→ Assignment
The data below holds a line containing "us ← c_long (us + timeend.2);" and a line containing "[AStr (if is_server"; please quote exactly those two lines and every line between them, and nothing else.

→ Study material
(* ===== verification/ClientServer.v ===== *)
(** * ucp_client_server.c: connection, work loop, server, client, main

    An out parameter of a function is part of its result. A goto to a cleanup
    label is a value of [label], and [cleanup] is the code from the labels on. *)

From S2P Require Import Prelude CRuntime CLib Ucx HelloUtil CsApi Iov SockAddr.
From S2P Require Import Callbacks Request SendRecv Options.
Open Scope Z_scope.

Section client_server.
Context `{!Ucs, !Ucp, !Cuda} (L : cs_lib) (fuel : nat).

Definition init_worker (ucp_context : Z) : CM (Z * Z) :=
  '(status, ucp_worker) ←
    call L (ucp_worker_create ucp_context UCP_WORKER_PARAM_FIELD_THREAD_MODE);
  if negb (status =? UCS_OK) then
    eprintf "failed to ucp_worker_create (%s)\n" [AZ status];;
    mret (-1, ucp_worker)
  else mret (0, ucp_worker).

Definition start_client (ucp_worker : Z) (address_str : option string) : CM (Z * Z) :=
  connect_addr ← set_sock_addr L address_str;
  let ep_params := {|
    ep_field_mask :=
      Z.lor (Z.lor (Z.lor UCP_EP_PARAM_FIELD_FLAGS UCP_EP_PARAM_FIELD_SOCK_ADDR)
               UCP_EP_PARAM_FIELD_ERR_HANDLER) UCP_EP_PARAM_FIELD_ERR_HANDLING_MODE;
    ep_err_mode_peer := true;
    ep_err_handler_cb := true;
    ep_flags := Some UCP_EP_PARAMS_FLAGS_CLIENT_SERVER;
    ep_sockaddr := Some connect_addr;
    ep_conn_request := None;
  |} in
  '(status, client_ep) ← call L (ucp_ep_create ucp_worker ep_params);
  when (negb (status =? UCS_OK))
    (eprintf "failed to connect to %s (%s)\n" [AStr (default "" address_str); AZ status]);;
  mret (status, client_ep).

Definition server_create_ep (data_worker conn_request : Z) : CM (Z * Z) :=
  let ep_params := {|
    ep_field_mask := Z.lor UCP_EP_PARAM_FIELD_ERR_HANDLER UCP_EP_PARAM_FIELD_CONN_REQUEST;
    ep_err_mode_peer := false;
    ep_err_handler_cb := true;
    ep_flags := None;
    ep_sockaddr := None;
    ep_conn_request := Some conn_request;
  |} in
  '(status, server_ep) ← call L (ucp_ep_create data_worker ep_params);
  when (negb (status =? UCS_OK))
    (eprintf "failed to create an endpoint on the server: (%s)\n" [AZ status]);;
  mret (status, server_ep).

(** context->listener = listener *)
Definition set_listener (context : ptr) (listener : Z) : CM unit :=
  update_cell "wrong type" context (λ c,
    match c with CSrv conn_request _ => Some (CSrv conn_request (Some listener)) | _ => None end).

(** The caller passes &context.listener as listener_p. *)
Definition start_server (ucp_worker : Z) (context : ptr) (address_str : option string) : CM Z :=
  listen_addr ← set_sock_addr L address_str;
  '(status, listener) ←
    call L (ucp_listener_create ucp_worker
              (Z.lor UCP_LISTENER_PARAM_FIELD_SOCK_ADDR UCP_LISTENER_PARAM_FIELD_CONN_HANDLER)
              listen_addr context);
  if negb (status =? UCS_OK) then
    eprintf "failed to listen (%s)\n" [AZ status];; mret status
  else
    set_listener context listener;;
    '(status, sockaddr) ← call L (ucp_listener_query listener UCP_LISTENER_ATTR_FIELD_SOCKADDR);
    if negb (status =? UCS_OK) then
      eprintf "failed to query the listener (%s)\n" [AZ status];;
      call L (ucp_listener_destroy listener);;
      mret status
    else
      ip ← sockaddr_get_ip_str L sockaddr IP_STRING_LEN;
      eprintf "server is listening on IP %s port %s\n"
        [AStr ip; AStr (sockaddr_get_port_str sockaddr PORT_STRING_LEN)];;
      printf "Waiting for connection...\n" [];;
      mret status.

Definition register_am_recv_callback (worker : Z) : CM Z :=
  call L (ucp_worker_set_am_recv_handler worker
            (Z.lor (Z.lor UCP_AM_HANDLER_PARAM_FIELD_ID UCP_AM_HANDLER_PARAM_FIELD_CB)
               UCP_AM_HANDLER_PARAM_FIELD_ARG) TEST_AM_ID).

(** diff, in microseconds. *)
Definition elapsed (timestart timeend : Z * Z) : CM Z :=
  s ← c_long (timeend.1 - timestart.1);
  us ← c_long (1000000 * s);
  us ← c_long (us + timeend.2);
  c_long (us - timestart.2).

Definition the_peer (is_server : bool) : arg := AStr (if is_server then "server" else "client").

(** for (i = 0; i < num_iterations; i++): no round changes num_iterations. *)
Definition iterations (ucp_worker ep : Z) (send_recv_type : send_recv_type_t)
    (is_server : bool) : CM (option Z) :=
  num_iterations ← glb g_num_iterations;
  for_break 0 (Z.to_nat num_iterations) (λ i,
    ret ← client_server_communication L fuel ucp_worker ep send_recv_type is_server
            (Z.of_nat i);
    if negb (ret =? 0) then
      eprintf "%s failed on iteration #%d\n" [the_peer is_server; AZ (Z.of_nat i + 1)];;
      mret (Some ret)
    else mret None).

Definition client_server_do_work (ucp_worker ep : Z) (send_recv_type : send_recv_type_t)
    (is_server : bool) : CM Z :=
  timestart ← (if negb is_server then call0 L gettimeofday else mret (0, 0));
  set_glb (with_connection_closed 0);;
  failed ← iterations ucp_worker ep send_recv_type is_server;
  match failed with
  | Some ret => mret ret
  | None =>
      printf "%s FIN message\n" [AStr (if is_server then "sent" else "received")];;
      when (negb is_server)
        (timeend ← call0 L gettimeofday;
         diff ← elapsed timestart timeend;
         printf "Total time = %lf ms\n" [AZ diff]);;
      status ←
        (if negb is_server && bool_decide (send_recv_type = CLIENT_SERVER_SEND_RECV_AM)
         then register_am_recv_callback ucp_worker else mret UCS_OK);
      if negb (status =? UCS_OK) then mret (-1)
      else
        num_iterations ← glb g_num_iterations;
        fin ← c_int (Z.max 0 num_iterations + 1);
        ret ← client_server_communication L fuel ucp_worker ep send_recv_type
                (negb is_server) fin;
        if negb (ret =? 0) then
          eprintf "%s failed on FIN message\n" [the_peer is_server];; mret ret
        else
          when is_server
            (while fuel
               (connection_closed ← glb g_connection_closed; mret (connection_closed =? 0))
               (_ ← call L (ucp_worker_progress ucp_worker); mret tt));;
          mret ret
  end.

(** The labels of run_server, with the variables the code behind them reads. *)
Inductive label : Type :=
  | err_ep (server_ep : Z) (context : ptr)
  | err_listener (context : ptr)
  | err_worker
  | err.

Definition destroy_listener (context : ptr) : CM unit :=
  '(_, listener) ← read_srv context;
  listener ← the "uninitialised listener" listener;
  call L (ucp_listener_destroy listener).

Definition cleanup (ucp_data_worker : Z) (l : label) : CM unit :=
  let at_err_worker := call L (ucp_worker_destroy ucp_data_worker) in
  let at_err_listener context := destroy_listener context;; at_err_worker in
  match l with
  | err_ep server_ep context =>
      ep_close L fuel ucp_data_worker server_ep UCP_EP_CLOSE_FLAG_FORCE;;
      at_err_listener context
  | err_listener context => at_err_listener context
  | err_worker => at_err_worker
  | err => mret tt
  end.

(** One client: wait for its request, serve it, disconnect. [inr]: a goto. *)
Definition serve (ucp_worker ucp_data_worker : Z) (context : ptr)
    (send_recv_type : send_recv_type_t) : CM (unit + Z * label) :=
  while fuel
    ('(conn_request, _) ← read_srv context;
     c ← the "uninitialised conn_request" conn_request;
     mret (c =? 0))
    (_ ← call L (ucp_worker_progress ucp_worker); mret tt);;
  '(conn_request, _) ← read_srv context;
  c ← the "uninitialised conn_request" conn_request;
  '(status, server_ep) ← server_create_ep ucp_data_worker c;
  if negb (status =? UCS_OK) then mret (inr (-1, err_listener context))
  else
    ret ← client_server_do_work ucp_data_worker server_ep send_recv_type true;
    if negb (ret =? 0) then mret (inr (ret, err_ep server_ep context))
    else
      ep_close L fuel ucp_data_worker server_ep UCP_EP_CLOSE_FLAG_FORCE;;
      set_conn_request context 0;;
      printf "Waiting for connection...\n" [];;
      mret (inl tt).

Definition run_server (ucp_context ucp_worker : Z) (listen_addr : option string)
    (send_recv_type : send_recv_type_t) : CM Z :=
  local (Cell KStack (CSrv None None)) (λ context,
  '(ret, ucp_data_worker) ← init_worker ucp_context;
  '(ret, l) ←
    (if negb (ret =? 0) then mret (ret, err)
     else
       status ←
         (if bool_decide (send_recv_type = CLIENT_SERVER_SEND_RECV_AM)
          then register_am_recv_callback ucp_data_worker else mret UCS_OK);
       if negb (status =? UCS_OK) then mret (-1, err_worker)
       else
         set_conn_request context 0;;
         status ← start_server ucp_worker context listen_addr;
         if negb (status =? UCS_OK) then mret (-1, err_worker)
         else loop fuel (λ _, serve ucp_worker ucp_data_worker context send_recv_type) tt);
  cleanup ucp_data_worker l;;
  mret ret).

Definition run_client (ucp_worker : Z) (server_addr : option string)
    (send_recv_type : send_recv_type_t) : CM Z :=
  '(status, client_ep) ← start_client ucp_worker server_addr;
  if negb (status =? UCS_OK) then
    eprintf "failed to start client (%s)\n" [AZ status];; mret (-1)
  else
    ret ← client_server_do_work ucp_worker client_ep send_recv_type false;
    ep_close L fuel ucp_worker client_ep UCP_EP_CLOSE_FLAG_FORCE;;
    mret ret.

Definition features_of (send_recv_type : send_recv_type_t) : Z :=
  match send_recv_type with
  | CLIENT_SERVER_SEND_RECV_STREAM => UCP_FEATURE_STREAM
  | CLIENT_SERVER_SEND_RECV_TAG => UCP_FEATURE_TAG
  | _ => UCP_FEATURE_AM
  end.

(** [inl ret]: an error; otherwise *ucp_context and *ucp_worker. *)
Definition init_context (send_recv_type : send_recv_type_t) : CM (Z + Z * Z) :=
  '(status, ucp_context) ←
    call L (ucp_init (Z.lor UCP_PARAM_FIELD_FEATURES UCP_PARAM_FIELD_NAME)
              (features_of send_recv_type) "client_server");
  if negb (status =? UCS_OK) then
    eprintf "failed to ucp_init (%s)\n" [AZ status];; mret (inl (-1))
  else
    '(ret, ucp_worker) ← init_worker ucp_context;
    if negb (ret =? 0) then
      call L (ucp_cleanup ucp_context);; mret (inl ret)
    else mret (inr (ucp_context, ucp_worker)).

(** [argv] is the argument vector without the program name. *)
Definition main (argv : list string) : CM Z :=
  '(ret, o) ← parse_cmd argv;
  if negb (ret =? 0) then mret ret
  else
    r ← init_context (send_recv_type o);
    match r with
    | inl ret => mret ret
    | inr (ucp_context, ucp_worker) =>
        ret ← match server_addr o with
              | None => run_server ucp_context ucp_worker (listen_addr o) (send_recv_type o)
              | Some _ => run_client ucp_worker (server_addr o) (send_recv_type o)
              end;
        call L (ucp_worker_destroy ucp_worker);;
        call L (ucp_cleanup ucp_context);;
        mret ret
    end.
End client_server.

(** ** Preserved relations *)

Lemma keeps_elapsed R `{!PreOrder R} a b : keeps R (elapsed a b).
Proof. unfold elapsed. solve_keeps. Qed.
#[export] Hint Resolve keeps_elapsed : keeps.

Section client_server_keeps.
Context `{!Ucs, !Ucp, !Cuda} (L : cs_lib) (fuel : nat).
Context (R : cs_world → cs_world → Prop) `{!DataQuiet R}.

Lemma keeps_iterations w ep ty s : keeps R (iterations L fuel w ep ty s).
Proof. unfold iterations. solve_keeps. Qed.
Hint Resolve keeps_iterations : keeps.
Lemma keeps_register w : keeps R (register_am_recv_callback L w).
Proof. unfold register_am_recv_callback. solve_keeps. Qed.
Hint Resolve keeps_register : keeps.
Lemma keeps_do_work w ep ty s : keeps R (client_server_do_work L fuel w ep ty s).
Proof.
  assert (∀ v, keeps R (set_glb (with_connection_closed v))).
  { intros. apply keeps_mod_glob. intros. apply cq_closed. }
  unfold client_server_do_work, printf. solve_keeps.
Qed.
End client_server_keeps.

#[export] Hint Resolve keeps_iterations keeps_register keeps_do_work : keeps.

→ Final answer
  us ← c_long (us + timeend.2);
  c_long (us - timestart.2).

Definition the_peer (is_server : bool) : arg := AStr (if is_server then "server" else "client").

(** for (i = 0; i < num_iterations; i++): no round changes num_iterations. *)
Definition iterations (ucp_worker ep : Z) (send_recv_type : send_recv_type_t)
    (is_server : bool) : CM (option Z) :=
  num_iterations ← glb g_num_iterations;
  for_break 0 (Z.to_nat num_iterations) (λ i,
    ret ← client_server_communication L fuel ucp_worker ep send_recv_type is_server
            (Z.of_nat i);
    if negb (ret =? 0) then
      eprintf "%s failed on iteration #%d\n" [the_peer is_server; AZ (Z.of_nat i + 1)];;
      mret (Some ret)
    else mret None).

Definition client_server_do_work (ucp_worker ep : Z) (send_recv_type : send_recv_type_t)
    (is_server : bool) : CM Z :=
  timestart ← (if negb is_server then call0 L gettimeofday else mret (0, 0));
  set_glb (with_connection_closed 0);;
  failed ← iterations ucp_worker ep send_recv_type is_server;
  match failed with
  | Some ret => mret ret
  | None =>
      printf "%s FIN message\n" [AStr (if is_server then "sent" else "received")];;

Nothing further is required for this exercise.